Originally Posted by
AllieKat
That's EXACTLY the point. It's so they can say to Visa and Mastercard "LOOK, we're totally compliant, the customer ticks the box they want, and the merchant follows this long, convoluted process on each sales slip to honour the customer's decision - totally compliant" with them knowing full well merchants won't complete the process - simply having the process makes them compliant.
The Visa/MC are stricter than that. They specify that the customer has to be presented with a clear choice with no preferential treatment given to DCC. That would knock 90% of the DCC offerings I've seen out of compliance:
- Automatic opt-in to DCC - no currency preference or even an implicit currency preference (such as writing in a tip in local currency) results in getting hit with DCC
- Confusing/convoluted methods to opt out - eg) Print next receipt?, ENQUIRY?, USD/HKD 0.122 OK? - where you have to press no/cancel or some other non-intuitive button
- Flag of card's currency takes up 90% of screen with a big OK button and a message "For HKD press HERE" shows up at the bottom in 8 pt font
The vast majority of DCC offerings I've seen wouldn't pass muster with Visa or MC if they actually cared about enforcing their regulations. But it's just like in the EMV thread. We read reports of some European merchants saying, "Sorry, no 'American' cards accepted." Others say non-PIN/non-EMV transactions are refused even though there are accept-all-cards policies. Some merchants stateside will refuse to complete a credit card transaction without ID which is against payment network policy if the card has been signed. Rarely do the payment networks enforce these rules.

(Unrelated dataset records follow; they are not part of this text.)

(** * Cerebras documentation RAG system: a shallow embedding

    The development follows the two Python modules that carry the
    repository's own logic:

    - [cerebras_rag/agents/rag_agent.py]: the text normalizer [_clean], the
      history-question classifier, retrieval, citation generation, the
      streaming generator and [ask_question];
    - [cerebras_rag/utils/populate_vectordb.py]: [clean_text],
      [chunk_documents], [setup_pinecone_index], [populate_index] and
      [main].

    Python [str] values are Rocq [string]s; the regular-expression passes
    work on the list of characters of a string.  A character is an [ascii],
    read as the code point of the same number, and classified the way
    Python classifies the code points below 256.  Calls to the hosted
    services (vector store, reranker, language model, crawler, embedding
    service) are oracles collected in a record: a theorem that quantifies
    over the record holds whatever those services answer, including when
    they raise. *)

From stdpp Require Import base list strings gmap pretty.
From Stdlib Require Import ZArith QArith Lia Ascii String Sorted.

Close Scope Q_scope.
Open Scope string_scope.

(** ** Characters *)

Module Chars.

Definition code (c : ascii) : nat := nat_of_ascii c.

Definition between (lo hi : nat) (c : ascii) : bool :=
  (lo <=? code c)%nat && (code c <=? hi)%nat.

Definition is_char (n : nat) (c : ascii) : bool := (code c =? n)%nat.

(** The class [[A-Za-z]] of the patterns. *)
Definition is_letter (c : ascii) : bool :=
  between 65 90 c || between 97 122 c.
(** * Logiflet: circuit graph, simulation engine, boolean-expression engine
      and netlist synthesizer, embedded from the Python sources.

    Layout of the development:
    - [PyStr]            Python [str] values and the string / [re] primitives
                         the sources call;
    - [PyEval]           the fragment of Python expressions reached by
                         [eval] in [BooleanExpression.evaluate];
    - [BooleanAlgebra]   [utils/boolean_algebra.py];
    - [CircuitModel]     [circuit_model.py] over an explicit object store;
    - [Components]       [components/*.py];
    - [SimulationEngine] [simulation_engine.py];
    - [CircuitFromForm]  [utils/circuit_from_form.py];
    - the statements of the properties ([CircuitSpec] to [Canonical]);
    - the theorems: wires ([WireFacts]), the engine ([EngineFacts],
      [StepFacts], [ClockFacts]), the circuit graph ([CircuitFacts]), the
      synthesizer ([SynthFacts]), the normal forms ([TableFacts],
      [FormsExamples]) and their re-evaluation ([StrFacts] to
      [RoundTripFacts]). *)

From Stdlib Require Import ZArith NArith List String Ascii Bool Lia.
From stdpp Require Import base tactics option list sets.
Import ListNotations.
(** * ConfigurationParser: a shallow embedding of [week1_functions.py]

    The development embeds the [ConfigurationParser] class (construction,
    [add_validator], [add_transformer], [parse], [_load_from_file],
    [_convert_value], [_validate_config]) together with the few builtins of
    the language it calls, and proves properties of the embedded methods.

    Conventions.
    - A [str] is a [string]; each [ascii] is read as the code point of the
      same number (U+0000 .. U+00FF).
    - A [dict] is an association list in insertion order with unique keys.
    - Objects that the methods share or mutate live in a store ([heap]);
      methods are computations in a store-passing monad that also records
      the calls made to user code and the lines printed. *)

From Stdlib Require Import ZArith Lia Bool Ascii String Floats.
From stdpp Require Import base option list.
From Stdlib Require DecimalString DecimalZ DecimalN DecimalPos.

Local Open Scope Z_scope.
Local Open Scope string_scope.
Local Open Scope list_scope.

(** ** Builtins of the language used by the class *)

Module Py.

Definition ord (c : ascii) : N := N_of_ascii c.

Definition between (lo hi : N) (c : ascii) : bool :=
  ((lo <=? ord c) && (ord c <=? hi))%N.

(** [str.isspace] on one character, for code points below 256. *)
Definition isspace (c : ascii) : bool :=
  between 9 13 c || between 28 32 c || (ord c =? 133)%N || (ord c =? 160)%N.

(** Whitespace skipped by [int] and [float]: the ASCII blanks, and the
    non-ASCII spaces, which those builtins first turn into a blank. *)
Definition isblank (c : ascii) : bool :=
  between 9 13 c || (ord c =? 32)%N || ((127 <=? ord c)%N && isspace c).

Definition isdigit (c : ascii) : bool := between 48 57 c.

Definition digit_val (c : ascii) : option Z :=
  if isdigit c then Some (Z.of_N (ord c) - 48) else None.

Fixpoint lstrip_by (p : ascii -> bool) (s : string) : string :=
  match s with
  | String c s' => if p c then lstrip_by p s' else s
  | EmptyString => EmptyString
  end.

Fixpoint rstrip_by (p : ascii -> bool) (s : string) : string :=
  match s with
  | EmptyString => EmptyString
  | String c s' =>
      match rstrip_by p s' with
      | EmptyString => if p c then EmptyString else String c EmptyString
      | r => String c r
      end
  end.

Definition strip_by (p : ascii -> bool) (s : string) : string :=
  rstrip_by p (lstrip_by p s).

(** [c in chars] for a one-character [c]. *)
Fixpoint contains (c : ascii) (chars : string) : bool :=
  match chars with
  | EmptyString => false
  | String a r => Ascii.eqb a c || contains c r
  end.

(** [s.strip()] *)
Definition strip (s : string) : string := strip_by isspace s.

(** [s.strip(chars)] *)
Definition strip_chars (chars s : string) : string :=
  strip_by (fun c => contains c chars) s.

Definition lower_char (c : ascii) : ascii :=
  if between 65 90 c || (between 192 222 c && negb (ord c =? 215)%N)
  then ascii_of_N (ord c + 32) else c.
(** [prisma.student.update({ where: { id }, data })] *)
Definition updateStudentInDb (id : jsstring) (newUpdate : StudentPatch)
    (db : Store) : Result (Student * Store) :=
  match students db !! id with
  | None => Reject RecordNotFound
  | Some r =>
      let r' := apply_patch newUpdate r in
      if hash_held_by_other id (s_fingerprint_hash r') (students db)
      then Reject UniqueConstraint
      else Resolve (r', with_students (<[id := r']> (students db)) db)
  end.

(** The statements of the deletion path, any of which the storage may fail. *)
Inductive DbStmt :=
| DeleteStudentCourses
| TxDeleteAttendances
| TxDeleteCourses
| TxDeleteStudent.

(** A statement with its effect on the store. *)
Definition Statement : Type := DbStmt * (Store -> Result Store).

(** [prisma.$transaction([...])]: the statements run in order on a working
    copy; the first that rejects discards the copy. *)
Fixpoint run_statements (fault : DbStmt -> bool) (stmts : list Statement)
    (work : Store) : Result Store :=
  match stmts with
  | [] => Resolve work
  | (name, effect) :: rest =>
      if fault name then Reject StorageFault
      else match effect work with
           | Resolve work' => run_statements fault rest work'
           | Reject e => Reject e
           end
  end.

Definition transaction (fault : DbStmt -> bool) (stmts : list Statement)
    (db : Store) : Result Store :=
  run_statements fault stmts db.

Definition deleteManyAttendancesOf (studentId : jsstring) (db : Store)
  : Result Store :=
  Resolve (with_studentAttendances
    (List.filter (fun r => negb (str_eqb (sa_student_id r) studentId))
                 (studentAttendances db)) db).

Definition deleteManyCoursesOf (studentId : jsstring) (db : Store)
  : Result Store :=
  Resolve (removeAllStudentCoursesToDb studentId db).

(** [prisma.student.delete({ where: { id } })] rejects when there is no such
    row. *)
Definition deleteStudentRow (studentId : jsstring) (db : Store)
  : Result Store :=
  match students db !! studentId with
  | None => Reject RecordNotFound
  | Some _ => Resolve (with_students (delete studentId (students db)) db)
  end.

Definition removeStudentFromDb (fault : DbStmt -> bool) (studentId : jsstring)
    (db : Store) : Result Store :=
  transaction fault
    [(TxDeleteAttendances, deleteManyAttendancesOf studentId);
     (TxDeleteCourses, deleteManyCoursesOf studentId);
     (TxDeleteStudent, deleteStudentRow studentId)] db.

(** [removeAllStudentCoursesToDb] as the deletion path calls it, a statement
    of its own that the storage may fail. *)
Definition removeAllStudentCoursesStmt (fault : DbStmt -> bool)
    (student_id : jsstring) (db : Store) : Result Store :=
  if fault DeleteStudentCourses then Reject StorageFault
  else Resolve (removeAllStudentCoursesToDb student_id db).

(** ** services/attendance.service.ts *)

(** Modelled from the spec: [checkIfStudentIsMarked], of the attendance
    service, whose source is not part of the repository snapshot.  A Mark
    is the fact that an identity was present in a session, keyed by the
    pair (session, identity); the check looks that pair up. *)
Definition checkIfStudentIsMarked (attendance_id student_id : jsstring)
    (db : Store) : bool :=
  bool_decide ({| sa_student_id := student_id;
                  sa_attendance_id := attendance_id |}
               ∈ studentAttendances db).

(** Modelled from the spec: [markStudentAttendance], of the same service.
    It persists the Mark; the storage enforces the unique constraint on
    (session, identity). *)
Definition markStudentAttendance (attendance_id student_id : jsstring)
    (db : Store) : Result Store :=
  let row := {| sa_student_id := student_id;
                sa_attendance_id := attendance_id |} in
  if bool_decide (row ∈ studentAttendances db) then Reject UniqueConstraint
  else Resolve (with_studentAttendances (studentAttendances db ++ [row]) db).

(** ** services/email.service.ts *)

Inductive Transport := Primary | Fallback.

#[global] Instance Transport_eq_dec : EqDecision Transport.
Proof. solve_decision. Defined.

(** The two module variables: [transporter], and [fallbackTransporter], which
    is [null] until a fallback has been created and verified. *)
Record Mailer := {
  transporter : Transport;
  fallbackTransporter : option Transport
}.

Definition initialMailer : Mailer :=
  {| transporter := Primary; fallbackTransporter := None |}.

(** The error a transport rejects with. *)
Record MailError := {
  code : option jsstring;
  command : option jsstring
}.

Inductive SendOutcome :=
| Delivered
| Rejected (error : MailError).

(** What the network does during one call of [sendEmail]: the outcome of
    [sendMail] on the active transporter, of [verify] on a newly created
    fallback, and of [sendMail] on the fallback. *)
Record Net := {
  first_send : SendOutcome;
  fallback_verify : bool;
  fallback_send : SendOutcome
}.

(** The text of a message, by template and arguments. *)
Inductive MailBody :=
| Welcome (studentName : jsstring)
| AttendanceRecorded (studentName courseName courseCode date : jsstring)
| MissedAttendance (studentName courseName courseCode date : jsstring).

Record EmailOptions := {
  to : jsstring;
  subject : jsstring;
  html : MailBody
}.
(** X16.  A background task answers its request at most once, and with the
    first event that settles the invocation.  For a trigger that the
    registry knows, invoked for the project of the emulator: logs below
    [FATAL] are passed over; a [FATAL] log that comes first is answered with
    status 500 and the text of the log (a bare 500 when the text is empty);
    the end of the invocation that comes first is answered with the
    acknowledgment; and while neither has come there is no answer. *)
Theorem background_task_answers_once (em : Emulator) (req : Request)
    (triggerId : jsstring) (record : EmulatedTriggerRecord)
    (pre post : list WorkerEvent) :
  triggers em !! triggerId = Some record ->
  Forall (fun e => exists el, e = WorkerLog el /\ level el <> FATAL) pre ->
  let answer events :=
    responses (runBackgroundTask em req (args_projectId em) triggerId events) in
  answer pre = []
  /\ answer (pre ++ WorkerDone :: post) = [Respond 200 JsonAcknowledged]
  /\ (forall el, level el = FATAL ->
        answer (pre ++ WorkerLog el :: post)
          = match text el with
            | [] => [SendStatus 500]
            | c :: t => [Respond 500 (TextBody (c :: t))]
            end).
Proof.
  intros Hrecord Hpre answer.
  assert (forall events,
            answer events
            = match settle events with
              | Resolved => [Respond 200 JsonAcknowledged]
              | Rejected (ErrorBundle code body) =>
                  match body with
                  | Some (c :: b) => [Respond code (TextBody (c :: b))]
                  | _ => [SendStatus code]
                  end
              | Rejected _ => [SendStatusUndefined]
              | Pending => []
              end) as Hanswer.
  { intros events. subst answer. cbv beta.
    pose proof (handleBackgroundTrigger_no_response em (args_projectId em)
                  triggerId events) as Hno.
    assert ((handleBackgroundTrigger em (args_projectId em) triggerId events).2
            = settle events) as Hout.
    { rewrite (handleBackgroundTrigger_known _ _ _ _ _ _ _ _ Hrecord).
      cbv zeta. by rewrite bool_decide_eq_false_2 by (by intros []). }
    unfold Hub.runBackgroundTask.
    destruct (handleBackgroundTrigger em (args_projectId em) triggerId events)
      as [effects outcome]. simpl in Hno, Hout. subst outcome.
    unfold responses in *. cbn [List.filter is_response].
    rewrite List.filter_app, Hno. cbn [app].
    destruct (settle events) as [|[]|]; try done.
    by destruct body as [[|c b]|]. }
  rewrite !Hanswer, !settle_quiet_prefix by done. split_and!.
  - by rewrite <- (app_nil_r pre), settle_quiet_prefix.
  - done.
  - intros el Hel. rewrite Hanswer, settle_quiet_prefix by done.
    simpl. rewrite bool_decide_eq_true_2 by done.
    by destruct (text el).
Qed.

(** X17.  A background request with a JSON body under whose trigger name
    the registry reads nothing is queued like any other; when its task
    runs, the lookup fails, no runtime is started, and the request is
    answered through [res.sendStatus] with the missing [code] of the error,
    not with 404.  A request under a name that the registry object inherits
    (such as [constructor]) is not queued: the value read is truthy and has
    no [enabled], so the request is answered 204 like one for a disabled
    trigger. *)
Theorem unknown_trigger_is_queued_then_fails (req : Request) (em : Emulator)
    (proto : json) (events : list WorkerEvent) :
  JSON_parse (toString (rawBody req)) = Some proto ->
  (read (triggers em) (params_trigger_name req) = IsFalsy ->
     backgroundHandler req em
       = (Ok tt,
          set_workQueue
            (fun q => q ++ [BackgroundTask req (params_project_id req)
                              (params_trigger_name req) proto]) em,
          [])
     /\ runBackgroundTask em req (params_project_id req)
          (params_trigger_name req) events
        = [LogDebugAccepted (url req) (params_trigger_name req);
           SendStatusUndefined])
  /\ (read (triggers em) (params_trigger_name req) = IsOther ->
        backgroundHandler req em
          = (Ok tt, em,
             [LogDebugIgnoringBackgroundTrigger (url req); Respond 204 NoBody])).
Proof.
  intros Hparse. split.
  - intros Hnone. split.
    + unfold Hub.backgroundHandler, parseBody.
      by rewrite Hparse, bind_ret, bind_get, Hnone.
    + unfold Hub.runBackgroundTask.
      by rewrite handleBackgroundTrigger_unknown.
  - intros Hother. unfold Hub.backgroundHandler, parseBody.
    by rewrite Hparse, bind_ret, bind_get, Hother.
Qed.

I've said it before, and I'll say it again... I think the biggest culprits here are the acquirers. They stand the most to gain from the DCC scalp, and they are off the hook when a customer files a Reason Code 76 chargeback. It's the merchant's problem in that case. However, in the vast majority of cases where customers are duped into accepting DCC the acquirer makes a healthy profit on the exchange, throwing a pittance to the merchant for helping perpetuate the scam.